_Instructions for the task_
Output only the lines below that start at the line containing "if k <? 0 then" and end at the line containing "(** ** Objects used as maps *)", with both ends kept.

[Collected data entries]
Definition calculate_community_score (L : Layers)
  (cutting_grid : list (Feature G)) : result (list pyfloat * list pyfloat) :=
  let scores := map (community_cell_score (community_features L)) cutting_grid in
  let norm := _normalize_score scores false in
  _ <- print_summary scores ;;
  Ok (scores, norm).

Definition calculate_egress_score (L : Layers)
  (cutting_grid : list (Feature G)) : result (list pyfloat * list pyfloat) :=
  let scores := map (egress_cell_score (egress_routes L)) cutting_grid in
  let norm := _normalize_score scores false in
  _ <- print_summary scores ;;
  Ok (scores, norm).

Definition calculate_population_score (L : Layers)
  (cutting_grid : list (Feature G)) : result (list pyfloat * list pyfloat) :=
  scores <- mapM (population_cell_score (populated_areas L)) cutting_grid ;;
  let norm := _normalize_score scores false in
  _ <- print_summary scores ;;
  Ok (scores, norm).

Definition calculate_utility_score (L : Layers)
  (cutting_grid : list (Feature G)) : result (list pyfloat * list pyfloat) :=
  let scores := map (utility_cell_score (utilities L)) cutting_grid in
  let norm := _normalize_score scores false in
  _ <- print_summary scores ;;
  Ok (scores, norm).

End Scorers.

(** ** The priority aggregator: [calculate_overall_priority] *)

(** [self.weights], keyed by factor name. *)
Record Weights : Type := {
  w_tree_mortality : Q;
  w_community_features : Q;
  w_egress_routes : Q;
  w_populated_areas : Q;
  w_electric_utilities : Q
}.

(** The weights installed by [__init__]. *)
Definition init_weights : Weights := {|
  w_tree_mortality := 25 # 100;
  w_community_features := 20 # 100;
  w_egress_routes := 20 # 100;
  w_populated_areas := 20 # 100;
  w_electric_utilities := 15 # 100
|}.


(** The five normalised columns of one grid row. *)
Record FactorScores : Type := {
  mortality_score_norm : pyfloat;
  community_score_norm : pyfloat;
  egress_score_norm : pyfloat;
  population_score_norm : pyfloat;
  utility_score_norm : pyfloat
}.

Definition weighted_sum (w : Weights) (r : FactorScores) : pyfloat :=
  mortality_score_norm r .* Fin (w_tree_mortality w)
  .+ community_score_norm r .* Fin (w_community_features w)
  .+ egress_score_norm r .* Fin (w_egress_routes w)
  .+ population_score_norm r .* Fin (w_populated_areas w)
  .+ utility_score_norm r .* Fin (w_electric_utilities w).
(** * Smart Code Review API: the analysis pipeline of [BackendAPI-main.py]

    A shallow embedding of the review pipeline: the complexity analyzer, the
    rule-based fallback analyzer, the generative analyzer with its JSON
    extraction, the review assembler ([review_code]) and the in-memory review
    store ([list_reviews]).

    Conventions.
    - Text is a [string] of 8-bit characters; a character is read as the code
      point of the same number, and the character classes of Python's [str]
      methods and of [re] are given for these 256 code points.
    - Python values that travel through the pipeline as dictionaries (the
      payload returned by [json.loads] or built by the fallback analyzer) are
      values of [pyval].
    - A Python exception inside a [try] block is [None] in an [option]; the
      HTTP layer turns it into [HttpError].
    - The completion service, [json.loads], the clock and the field
      validators of the response models are not code of this repository:
      the first three are inputs of the functions that use them, the
      validators are the interface [Validators]. *)

From Stdlib Require Import ZArith List Bool Ascii String Lia.
From Stdlib Require Import Numbers.DecimalString.
From Stdlib Require Import Sorting.Sorted.
Import ListNotations.

Local Open Scope string_scope.
Local Open Scope list_scope.

(** ** Characters and strings as Python sees them *)

Definition code_point (c : ascii) : N := N_of_ascii c.

Definition in_range (lo hi : N) (c : ascii) : bool :=
  ((lo <=? code_point c) && (code_point c <=? hi))%N.

(** [str.isspace], also the class [\s] of [re] on [str] patterns. *)
Definition is_space (c : ascii) : bool :=
  in_range 9 13 c || in_range 28 32 c || in_range 133 133 c || in_range 160 160 c.

(** The class [[a-z]]. *)
Definition is_lower_az (c : ascii) : bool := in_range 97 122 c.

(** The word characters of [re] on [str] patterns: alphanumerics and [_]. *)
Definition is_word (c : ascii) : bool :=
  in_range 48 57 c || in_range 65 90 c || in_range 95 95 c || in_range 97 122 c
  || in_range 170 170 c || in_range 178 179 c || in_range 181 181 c
  || in_range 185 186 c || in_range 188 190 c || in_range 192 214 c
  || in_range 216 246 c || in_range 248 255 c.

Definition newline : ascii := ascii_of_nat 10.

(** [needle in hay]. *)
Fixpoint contains (needle hay : string) : bool :=
  prefix needle hay
  || match hay with
     | EmptyString => false
     | String _ rest => contains needle rest
     end.

(** [s.split('\n')]: a text without a newline is one line, and every newline
    starts a new one, so the result is never empty. *)
Fixpoint split_lines (s : string) : list string :=
  match s with
  | EmptyString => [EmptyString]
  | String c rest =>
      if Ascii.eqb c newline then EmptyString :: split_lines rest
      else match split_lines rest with
           | [] => [String c EmptyString]
           | l :: ls => String c l :: ls
           end
  end.

(** [s.lstrip()]. *)
Fixpoint lstrip (s : string) : string :=
  match s with
  | EmptyString => EmptyString
  | String c rest => if is_space c then lstrip rest else s
  end.

(** [bool(s.strip())]: some character of [s] is not white space. *)
Fixpoint strip_nonempty (s : string) : bool :=
  match s with
  | EmptyString => false
  | String c rest => negb (is_space c) || strip_nonempty rest
  end.

(** [str(n)] for an integer. *)
Definition str_of_Z (z : Z) : string := NilEmpty.string_of_int (Z.to_int z).
(** * The text shaping core of opentype.js: tokenizer and bidi driver

    A shallow embedding of [tokenizer.js] (classes [Token], [ContextRange],
    [ContextChecker], [ContextParams], [Event], [Tokenizer]) and of
    [bidi.js] (class [Bidi]), followed by the properties of the design
    document that were checked against them. *)

From Stdlib Require Import ZArith Lia.
From stdpp Require Import base list strings gmap pretty.

Local Open Scope Z_scope.
Set Warnings "-register-all".

(** ** JavaScript values used by the two modules *)

(** Values stored in a token's state.  Numbers are the integers and [NaN];
    fractions and infinities do not occur at the call sites modelled
    here. *)
Inductive JsVal : Type :=
  | VUndefined
  | VNull
  | VBool (b : bool)
  | VNum (z : Z)
  | VNaN
  | VStr (s : string)
  | VArr (l : list JsVal).

(** ToBoolean. *)
Definition truthy (v : JsVal) : bool :=
  match v with
  | VUndefined | VNull | VNaN => false
  | VBool b => b
  | VNum z => negb (z =? 0)
  | VStr s => negb (String.eqb s "")
  | VArr _ => true
  end.

Definition falsy (v : JsVal) : bool := negb (truthy v).

(** A number-like argument (an index or an offset): what callers pass
    where the source expects a number, a boolean included ([composeRUD]
    can put its [true] there). *)
Inductive JsNum : Type :=
  | NUndefined
  | NNull
  | NBool (b : bool)
  | NInt (z : Z)
  | NNaN.

(** ToNumber; [None] stands for NaN. *)
Definition to_number (n : JsNum) : option Z :=
  match n with
  | NUndefined | NNaN => None
  | NNull => Some 0
  | NBool b => Some (if b then 1 else 0)
  | NInt z => Some z
  end.

(** The global [isNaN]. *)
Definition isNaN (n : JsNum) : bool :=
  match to_number n with None => true | Some _ => false end.

(** ToIntegerOrInfinity, as the array methods apply it to their arguments. *)
Definition to_integer (n : JsNum) : Z :=
  match to_number n with None => 0 | Some z => z end.

(** [n >= 0 && n < len], comparisons with NaN being false. *)
Definition num_in_range (n : JsNum) (len : Z) : bool :=
  match to_number n with
  | None => false
  | Some z => (0 <=? z) && (z <? len)
  end.

Section Arrays.
Context {A : Type}.

Definition len (l : list A) : Z := Z.of_nat (length l).

(** A relative index of [slice] and [splice], clamped into [0..len]. *)
Definition clamp_index (l : list A) (k : Z) : Z :=
  if k <? 0 then Z.max (len l + k) 0 else Z.min k (len l).

(** [l.slice(b, e)]; [e = None] is an omitted end. *)
Definition js_slice (l : list A) (b : Z) (e : option Z) : list A :=
  let k := clamp_index l b in
  let final := match e with None => len l | Some e => clamp_index l e end in
  take (Z.to_nat (final - k)) (drop (Z.to_nat k) l).

(** [l[i]]: [None] is [undefined]. *)
Definition js_index (l : list A) (i : Z) : option A :=
  if i <? 0 then None else l !! Z.to_nat i.

(** [l.splice(start, deleteCount, ...items)]: the removed elements and
    the array afterwards. *)
Definition js_splice (l : list A) (start deleteCount : JsNum)
    (items : list A) : list A * list A :=
  let k := clamp_index l (to_integer start) in
  let dc := Z.min (Z.max (to_integer deleteCount) 0) (len l - k) in
  (take (Z.to_nat dc) (drop (Z.to_nat k) l),
   take (Z.to_nat k) l ++ items ++ drop (Z.to_nat (k + dc)) l).
End Arrays.

(** A JavaScript string: its UTF-16 code units. *)
Definition jsstring : Type := list Z.

(** ** Objects used as maps *)

(** The string-keyed members an object inherits from [Object.prototype]:
    [{}] has them all, and [obj[name]] finds them when [obj] has no own
    property [name]. *)
Definition object_prototype : list string :=
  ["constructor"; "__defineGetter__"; "__defineSetter__"; "hasOwnProperty";
   "__lookupGetter__"; "__lookupSetter__"; "isPrototypeOf";
   "propertyIsEnumerable"; "toString"; "valueOf"; "__proto__";
   "toLocaleString"]%string.

(** The string-keyed members of [Array.prototype] (ECMAScript 2023). *)
Definition array_prototype : list string :=
  ["length"; "constructor"; "at"; "concat"; "copyWithin"; "fill"; "find";
   "findIndex"; "findLast"; "findLastIndex"; "lastIndexOf"; "pop"; "push";
   "reverse"; "shift"; "unshift"; "slice"; "sort"; "splice"; "includes";
   "indexOf"; "join"; "keys"; "entries"; "values"; "forEach"; "filter";
   "flat"; "flatMap"; "map"; "every"; "some"; "reduce"; "reduceRight";
   "toLocaleString"; "toString"; "toReversed"; "toSorted"; "toSpliced";
   "with"]%string.

(** What reading a property gives: a value some caller wrote, or an object
    of the runtime (a member of one of the two prototypes above, or
    [Object.prototype] itself), which the model names and does not look
    into.  Such an object is truthy and is not an array. *)
Inductive Read : Type :=
  | Value (v : JsVal)
  | Runtime (name : string).

Definition truthy_read (r : Read) : bool :=
  match r with Value v => truthy v | Runtime _ => true end.

(** The prototype of an object created as [{}]: [Object.prototype], until
    an assignment to [__proto__] replaces it by [null] or by an array (the
    objects among the values of the model). *)
Inductive Proto : Type :=
  | ProtoObject
  | ProtoNull
  | ProtoArray (l : list JsVal).

(** The element of [l] whose index is written [key], [i] being the index
    of the head. *)
Fixpoint array_element (l : list JsVal) (i : nat) (key : string) : option JsVal :=
  match l with
  | [] => None
  | v :: rest => if decide (pretty i = key) then Some v else array_element rest (S i) key
  end.

(** [obj[key]] for an object with no own property [key], through its
    prototype.  The getter [__proto__] of [Object.prototype] returns the
    prototype of the object read. *)
Definition inherited (p : Proto) (key : string) : Read :=
  match p with
  | ProtoNull => Value VUndefined
  | ProtoObject =>
      if decide (key = "__proto__"%string) then Runtime "Object.prototype"
      else if bool_decide (key ∈ object_prototype)
           then Runtime ("Object.prototype." +:+ key)
           else Value VUndefined
  | ProtoArray l =>
      if decide (key = "__proto__"%string) then Value (VArr l)
      else if decide (key = "length"%string) then Value (VNum (len l))
      else match array_element l 0 key with
           | Some v => Value v
           | None =>
               if bool_decide (key ∈ array_prototype)
               then Runtime ("Array.prototype." +:+ key)
               else if bool_decide (key ∈ object_prototype)
                    then Runtime ("Object.prototype." +:+ key)
                    else Value VUndefined
           end
  end.
(** X13. A path that names a file goes before a stream: [dotenv_values]
    with both reads the file and leaves the stream unread, as if no stream
    had been given; when the path names no file, the stream is read, as if
    no path had been given. *)
Theorem file_before_stream (path : string) (handle : nat)
    (verbose override interpolate : bool) (encoding : option string)
    (base_env : BaseEnv) (w : World) :
  (nonempty path = true -> is_Some (fs w !! path) ->
   dotenv_values (Some path) (Some handle) verbose override interpolate encoding base_env w
   = dotenv_values (Some path) None verbose override interpolate encoding base_env w
   /\ streams (dotenv_values (Some path) (Some handle) verbose override interpolate
                 encoding base_env w).2 = streams w)
  /\ (nonempty path = false \/ fs w !! path = None ->
      dotenv_values (Some path) (Some handle) verbose override interpolate encoding
        base_env w
      = dotenv_values None (Some handle) verbose override interpolate encoding
          base_env w).
Proof.
  split.
  - intros Hne [text Hfile].
    rewrite !dotenv_values_run by done. cbv zeta.
    rewrite !(parse_file _ path text) by done. done.
  - intros Hmissing.
    rewrite !dotenv_values_run by done. cbv zeta.
    rewrite (parse_get_stream _
               (DotEnv.__init__ None (Some handle) verbose encoding interpolate
                  override base_env)).
    + by destruct (DotEnv.parse _ w) as [[raw_values|e] w'].
    + unfold DotEnv._get_stream. cbv zeta.
      cbn [DotEnv.dotenv_path DotEnv.stream DotEnv.__init__].
      unfold default. cbn [from_option id nonempty]. unfold_io.
      destruct (nonempty path); [|done].
      destruct Hmissing as [?|Hfile]; [done|].
      rewrite Hfile. by rewrite bool_decide_false by (by intros [? ?]).
Qed.

End LoadersMore.

(** * More on the rewrite transaction and the key mutators *)

Section KeyMutatorsMore.
Context `{BindingStream} `{Platform} `{TempNames} `{StrMethods}.

(** What [rewrite] leaves alone, however the body ends. *)
Lemma rewrite_frame {A} (path : string) (body : string -> BodyRun A) (w : World) :
  let w' := (rewrite path body w).2 in
  (forall p : string, p <> path -> fs w' !! p = fs w !! p)
  /\ environ w' = environ w /\ streams w' = streams w.
Proof.
  cbv zeta. rewrite rewrite_run. cbv zeta.
  assert (Hstart : forall p : string, p <> path -> files_at_start path w !! p = fs w !! p).
  { intros p Hne. unfold files_at_start.
    destruct (fs w !! path); [done|]. by apply lookup_insert_ne. }
  destruct (outcome _); cbn [snd fs environ streams]; split_and!; try done.
  intros p Hne. rewrite lookup_insert_ne by done. by apply Hstart.
Qed.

_Task answer_
  if k <? 0 then Z.max (len l + k) 0 else Z.min k (len l).

(** [l.slice(b, e)]; [e = None] is an omitted end. *)
Definition js_slice (l : list A) (b : Z) (e : option Z) : list A :=
  let k := clamp_index l b in
  let final := match e with None => len l | Some e => clamp_index l e end in
  take (Z.to_nat (final - k)) (drop (Z.to_nat k) l).

(** [l[i]]: [None] is [undefined]. *)
Definition js_index (l : list A) (i : Z) : option A :=
  if i <? 0 then None else l !! Z.to_nat i.

(** [l.splice(start, deleteCount, ...items)]: the removed elements and
    the array afterwards. *)
Definition js_splice (l : list A) (start deleteCount : JsNum)
    (items : list A) : list A * list A :=
  let k := clamp_index l (to_integer start) in
  let dc := Z.min (Z.max (to_integer deleteCount) 0) (len l - k) in
  (take (Z.to_nat dc) (drop (Z.to_nat k) l),
   take (Z.to_nat k) l ++ items ++ drop (Z.to_nat (k + dc)) l).
End Arrays.

(** A JavaScript string: its UTF-16 code units. *)
Definition jsstring : Type := list Z.

(** ** Objects used as maps *)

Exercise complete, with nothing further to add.